[Start of Attachment]
(** * Model-lifecycle quality gate: evaluation thresholds and drift monitoring

    A shallow embedding of the decision logic of
    - [src/evaluate_model.py]  ([check_model_thresholds]) and
    - [src/monitor_drift.py]   ([DriftMonitor.monitor_prediction_drift],
                                [DriftMonitor.generate_monitoring_summary]).

    Conventions.
    - A Python [float] that is only stored and compared is a binary64
      value ([PrimFloat.float]); [a >= b] is [b <=? a], [a > b] is [b <? a],
      and every comparison with a NaN is [False], as in Python.
    - The arithmetic of [monitor_prediction_drift] (frequencies, [np.log],
      the chi-square statistic) is read over the real numbers: the
      development reasons about the value the float computation rounds.
    - A raised exception is a [Raise e] result; logging is not modelled. *)

From Stdlib Require Import ZArith List Bool Lia Floats Reals Lra Sorted.
From stdpp Require Import gmap strings sorting.

Set Warnings "-inexact-float".

(** ** Python results and exceptions

    [KeyError] and [ValueError] are the exceptions the modelled code can
    raise; [ValidationError] is the error kind of the specification, which
    no path of the code raises. *)

Inductive exn : Type :=
  | KeyError (key : string)
  | ValueError
  | ValidationError.

Inductive result (A : Type) : Type :=
  | Ok (a : A)
  | Raise (e : exn).

Arguments Ok {A} a.
Arguments Raise {A} e.

Definition bind {A B : Type} (r : result A) (k : A -> result B) : result B :=
  match r with
  | Ok a => k a
  | Raise e => Raise e
  end.

Notation "'let*' x ':=' r 'in' k" := (bind r (fun x => k))
  (at level 10, x name, r at level 100, k at level 200).

(** [d[key]] on a Python dict: [KeyError] when the key is missing. *)
Definition getitem {V : Type} (d : gmap string V) (key : string) : result V :=
  match d !! key with
  | Some v => Ok v
  | None => Raise (KeyError key)
  end.

(** ** Comparisons of Python floats *)

Module PyFloat.

Definition ge (a b : float) : bool := PrimFloat.leb b a.
Definition gt (a b : float) : bool := PrimFloat.ltb b a.
Definition le (a b : float) : bool := PrimFloat.leb a b.
Definition lt (a b : float) : bool := PrimFloat.ltb a b.
Definition eq (a b : float) : bool := PrimFloat.eqb a b.

End PyFloat.

(** The builtin [all] on a list of booleans. *)
Definition py_all (l : list bool) : bool := forallb (fun b => b) l.

(** [x in l] on a list of strings. *)
Definition py_in (x : string) (l : list string) : bool :=
  existsb (String.eqb x) l.

(** ** evaluate_model.py *)

Module Gate.

(** The dict returned by [check_model_thresholds]; the field names are
    its keys. *)
Record checks : Type := mk_checks {
  accuracy_check : bool;
  f1_check : bool;
  accuracy_value : float;
  f1_value : float;
  accuracy_threshold : float;
  f1_threshold : float;
  all_checks_passed : bool
}.

(** [checks["all_checks_passed"] = v] *)
Definition set_all_checks_passed (c : checks) (v : bool) : checks :=
  {| accuracy_check := accuracy_check c;
     f1_check := f1_check c;
     accuracy_value := accuracy_value c;
     f1_value := f1_value c;
     accuracy_threshold := accuracy_threshold c;
     f1_threshold := f1_threshold c;
     all_checks_passed := v |}.

(** Default values of the two threshold parameters. *)
Definition default_accuracy_threshold : float := 0.8%float.
Definition default_f1_threshold : float := 0.8%float.

(** [check_model_thresholds] (lines 173-210).  [evaluation_results] is
    the metrics dict; the entries the gate reads are floats
    (lines 115-118 store them with [float(...)]).  The dict display is
    evaluated entry by entry, so a missing ["accuracy"] is reported
    before a missing ["f1_score"]. *)
Definition check_model_thresholds
    (evaluation_results : gmap string float)
    (accuracy_threshold f1_threshold : float) : result checks :=
  let* a1 := getitem evaluation_results "accuracy" in
  let* f1 := getitem evaluation_results "f1_score" in
  let* a2 := getitem evaluation_results "accuracy" in
  let* f2 := getitem evaluation_results "f1_score" in
  let checks :=
    {| accuracy_check := PyFloat.ge a1 accuracy_threshold;
       f1_check := PyFloat.ge f1 f1_threshold;
       accuracy_value := a2;
       f1_value := f2;
       accuracy_threshold := accuracy_threshold;
       f1_threshold := f1_threshold;
       all_checks_passed := true |} in
  let checks :=
    set_all_checks_passed checks
      (py_all [accuracy_check checks; f1_check checks]) in
  Ok checks.

End Gate.

(** ** monitor_drift.py *)

Module Monitor.

Local Open Scope string_scope.

(** *** The dicts exchanged by the monitor *)

(** The result of [detect_data_drift] (lines 131-139), with the entries
    the summary reads. *)
Record DataDriftResults : Type := mk_data_drift_results {
  dataset_drift_detected : bool;
  dataset_drift_score : float;
  n_features_drifted : Z
}.

(** The result of [run_drift_tests] (lines 180-189), with the entries
    the summary reads. *)
Record TestResults : Type := mk_test_results {
  total_tests : Z;
  passed_tests : Z;
  success_rate : float
}.

(** A pandas Series indexed by class label: the (label, value) pairs in
    index order. *)
Definition series : Type := list (Z * R).

(** The result of [monitor_prediction_drift] (lines 254-261). *)
Record PredictionDrift : Type := mk_prediction_drift {
  kl_divergence : R;
  chi2_statistic : R;
  p_value : R;
  drift_detected : bool;
  current_distribution : series;
  reference_distribution : series
}.

(** The three nested dicts of the summary. *)
Record DataDriftSummary : Type := mk_data_drift_summary {
  dd_detected : bool;
  dd_score : float;
  dd_features_affected : Z
}.

Record TestSummary : Type := mk_test_summary {
  ts_total_tests : Z;
  ts_passed : Z;
  ts_success_rate : float
}.

Record PredictionDriftSummary : Type := mk_prediction_drift_summary {
  pd_detected : bool;
  pd_kl_divergence : R
}.

(** The dict returned by [generate_monitoring_summary] (lines 315-337);
    the key ["prediction_drift"] is present only when a prediction-drift
    result was supplied. *)
Record Summary : Type := mk_summary {
  monitoring_timestamp : string;
  overall_status : string;
  drift_severity : string;
  data_drift : DataDriftSummary;
  test_summary : TestSummary;
  recommendations : list string;
  next_check : string;
  prediction_drift : option PredictionDriftSummary
}.

(** *** pandas and numpy operations used by the monitor *)

(** [col.value_counts(normalize=True)] on a column of integer labels:
    one entry per distinct label, its count divided by the number of
    rows. *)
Definition value_counts_normalize (col : list Z) : series :=
  map (fun v => (v, (INR (count_occ Z.eq_dec col v) / INR (length col))%R))
      (nodup Z.eq_dec col).

(** [s.sort_index()]: the entries by increasing label. *)
Fixpoint insert_by_index (x : Z * R) (s : series) : series :=
  match s with
  | [] => [x]
  | y :: s' =>
      if (fst x <=? fst y)%Z then x :: y :: s'
      else y :: insert_by_index x s'
  end.

Definition sort_index (s : series) : series :=
  fold_right insert_by_index [] s.

(** [s.get(key, default)] *)
Fixpoint get (s : series) (key : Z) (default : R) : R :=
  match s with
  | [] => default
  | (k, v) :: s' => if (k =? key)%Z then v else get s' key default
  end.

(** [s.values] and [s.to_dict()] *)
Definition values (s : series) : list R := map snd s.
Definition to_dict (s : series) : list (Z * R) := s.

(** [range(n)] *)
Definition range (n : nat) : list Z := map Z.of_nat (seq 0 n).

(** The state of numpy's global random generator, which nothing in the
    module seeds: the index it picks at each position of a draw. *)
Definition rng : Type := nat -> nat.

(** [np.random.choice(choices, size=size)] *)
Definition np_random_choice (g : rng) (choices : list Z) (size : nat)
    : list Z :=
  map (fun i => nth (g i mod length choices) choices 0%Z) (seq 0 size).

(** The part of a [DriftMonitor] that [monitor_prediction_drift] reads:
    the rows of [self.reference_data]. *)
Record DriftMonitor : Type := mk_drift_monitor {
  reference_data : list (list float)
}.

Section PredictionDrift.

(** [scipy.stats.chi2.sf]: the survival function of the chi-square
    distribution, by statistic and degrees of freedom. *)
Variable chi2_sf : R -> Z -> R.

(** numpy's broadcasting of two one-dimensional arrays: arrays of equal
    length are kept, an array of length one is stretched to the length of
    the other (also to length zero), and any other pair of lengths is a
    [ValueError]. *)
Definition broadcast (a b : list R) : result (list R * list R) :=
  if (length a =? length b)%nat then Ok (a, b)
  else
    match a, b with
    | [x], _ => Ok (repeat x (length b), b)
    | _, [y] => Ok (a, repeat y (length a))
    | _, _ => Raise ValueError
    end.

(** [abs(s_obs - s_exp) / min(s_obs, s_exp) > rtol], the test scipy makes
    on the sums of the two arrays.  With a minimum of zero the float
    quotient is infinite for a positive difference and NaN for a zero
    difference, and no comparison with NaN holds. *)
Definition relative_diff_exceeds (s_obs s_exp rtol : R) : bool :=
  let diff := Rabs (s_obs - s_exp) in
  let m := Rmin s_obs s_exp in
  if Req_dec_T m 0%R then (if Rlt_dec 0%R diff then true else false)
  else (if Rlt_dec rtol (diff / m)%R then true else false).

(** [scipy.stats.chisquare(f_obs, f_exp)]: the two arrays are broadcast
    against each other; sums that disagree by more than the relative
    tolerance [1e-8] are a [ValueError]; the result is Pearson's statistic
    [sum((f_obs - f_exp)**2 / f_exp)] and its p-value with one degree of
    freedom less than the number of terms.  On empty arrays the statistic
    is the empty sum and the degrees of freedom are -1, where scipy's
    survival function is NaN; the p-value is then whatever [chi2_sf]
    gives at -1, and no property below depends on it. *)
Definition chisquare (f_obs f_exp : list R) : result (R * R) :=
  let* arrays := broadcast f_obs f_exp in
  let f_obs := fst arrays in
  let f_exp := snd arrays in
  if relative_diff_exceeds (fold_right Rplus 0%R f_obs)
       (fold_right Rplus 0%R f_exp) 1e-8%R
  then Raise ValueError
  else
    let terms :=
      map (fun oe => ((fst oe - snd oe) ^ 2 / snd oe)%R)
          (combine f_obs f_exp) in
    let stat := fold_right Rplus 0%R terms in
    Ok (stat, chi2_sf stat (Z.of_nat (length terms) - 1)).

(** The body of the loop of lines 244-247. *)
Definition kl_step (reference_dist current_dist : series)
    (kl_divergence : R) (i : Z) : R :=
  let p := get reference_dist i 1e-10%R in
  let q := get current_dist i 1e-10%R in
  (kl_divergence + p * ln (p / q))%R.

(** Lines 243-247. *)
Definition kl_loop (reference_dist current_dist : series) : R :=
  fold_left (kl_step reference_dist current_dist) (range 3) 0%R.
[End of Attachment]
## What to do
What you return should be exactly the lines above, starting at the one with "[KeyError] and [ValueError]" and ending at the one with "Raise (e : exn).", and nothing else.

## Solution to this task
    [KeyError] and [ValueError] are the exceptions the modelled code can
    raise; [ValidationError] is the error kind of the specification, which
    no path of the code raises. *)

Inductive exn : Type :=
  | KeyError (key : string)
  | ValueError
  | ValidationError.

Inductive result (A : Type) : Type :=
  | Ok (a : A)
  | Raise (e : exn).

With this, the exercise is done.